▶ [Task directions]
Go through the following data and transcribe exactly the stretch of lines from the one holding "[getTokenDisplayData] of the" to the one holding "typed ([JSValue]); a", both included.
==== Record set
(** [while (ts.length > 0 && ts[0] < now - RATE_LIMIT_WINDOW) ts.shift ()] *)
Fixpoint prune (now : Z) (ts : list Z) : list Z :=
  match ts with
  | t :: rest => if t <? now - RATE_LIMIT_WINDOW then prune now rest else ts
  | [] => []
  end.

(** [isRateLimited ()] when [Date.now ()] reads [now]: the verdict and the
    array [rateLimitTimestamps] afterwards. *)
Definition isRateLimited (now : Z) (ts : list Z) : bool * list Z :=
  let ts1 := prune now ts in
  if bool_decide (RATE_LIMIT_MAX <= length ts1)%nat then (true, ts1)
  else (false, ts1 ++ [now]).

(** The array, and the clock readings of the calls that were let through. *)
Record Limiter := {
  rateLimitTimestamps : list Z;
  admitted : list Z
}.

Definition idle : Limiter := {| rateLimitTimestamps := []; admitted := [] |}.

Definition call (st : Limiter) (now : Z) : Limiter :=
  let '(limited, ts) := isRateLimited now (rateLimitTimestamps st) in
  {| rateLimitTimestamps := ts;
     admitted := if limited then admitted st else admitted st ++ [now] |}.

(** The calls made at the clock readings [clocks], in that order. *)
Definition feed (st : Limiter) (clocks : list Z) : Limiter := fold_left call clocks st.

(** The admitted calls that are at most one window older than [now]. *)
Definition recent (now : Z) (ts : list Z) : list Z :=
  filter (fun t => now - RATE_LIMIT_WINDOW <= t) ts.

(** Twelve calls within a few milliseconds, then two a minute later. *)
Definition burst : list Z := [0; 1; 2; 3; 4; 5; 6; 7; 8; 9; 10; 11; 60000; 60001].

(** *** Facts about the rate limiter *)

Lemma length_prune (now : Z) (ts : list Z) : (length (prune now ts) <= length ts)%nat.
Proof.
  induction ts as [|t rest IH]; [reflexivity|].
  cbn [prune]. destruct (t <? now - RATE_LIMIT_WINDOW); cbn [length]; lia.
Qed.

Lemma call_capped (st : Limiter) (now : Z) :
  (length (rateLimitTimestamps st) <= RATE_LIMIT_MAX)%nat ->
  (length (rateLimitTimestamps (call st now)) <= RATE_LIMIT_MAX)%nat.
Proof.
  intros H. unfold call, isRateLimited.
  pose proof (length_prune now (rateLimitTimestamps st)) as Hp.
  case_bool_decide as Hfull; cbn [rateLimitTimestamps].
  - lia.
  - rewrite length_app. cbn [length]. lia.
Qed.

Lemma feed_capped (clocks : list Z) : forall st,
  (length (rateLimitTimestamps st) <= RATE_LIMIT_MAX)%nat ->
  (length (rateLimitTimestamps (feed st clocks)) <= RATE_LIMIT_MAX)%nat.
Proof.
  induction clocks as [|c cs IH]; intros st H; [exact H|].
  apply IH, call_capped, H.
Qed.
(** * Realtime stream client of the crypto-signal dashboard

    A shallow embedding of the WebSocket provider of the web application
    ([WebSocketProvider]: [getWebSocketUrl], [sendCommand], [subscribe],
    [unsubscribe], [clearSignals], [handleMessage], [connect] and the socket
    callbacks it installs), followed by the properties the specification
    states about it. Around the provider, the embedding also covers the API
    client it shares the auth token with ([getAuthToken], [setAuthToken],
    [isAuthenticated], [fetchApi]) and the components that read its state
    (the chart data of [SignalStreamChart] and [ConfidenceChart],
    [getTokenDisplayData] of the tracked-token card), and the page links of
    [DataTablePagination].

    Conventions of the embedding.
    - JavaScript values that arrive over the socket are kept dynamically
      typed ([JSValue]); a number is an IEEE 754 double ([float]).
    - A JavaScript string is a [string] of bytes (its UTF-8 encoding).
      [toUpperCase] is computed on ASCII strings; on the others it is the
      Unicode case mapping of the runtime, a parameter ([CaseMapping]) of
      everything that handles a [tracked_price_update].
    - [Record<string, T>] objects used as dictionaries are [gmap string T].
    - React state, the [useRef] cells and the part of the browser the
      provider talks to (sockets, timers, console, query cache, local storage)
      are fields of one explicit [World]; every callback is a function on
      worlds, and the browser's event loop is the [step] function. *)

From Stdlib Require Import ZArith List String Ascii Bool Lia.
From Stdlib Require Import Floats.PrimFloat.
From stdpp Require Import gmap strings list fin_maps.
========
▶ [Result for this task]
    [getTokenDisplayData] of the tracked-token card), and the page links of
    [DataTablePagination].

    Conventions of the embedding.
    - JavaScript values that arrive over the socket are kept dynamically
      typed ([JSValue]); a number is an IEEE 754 double ([float]).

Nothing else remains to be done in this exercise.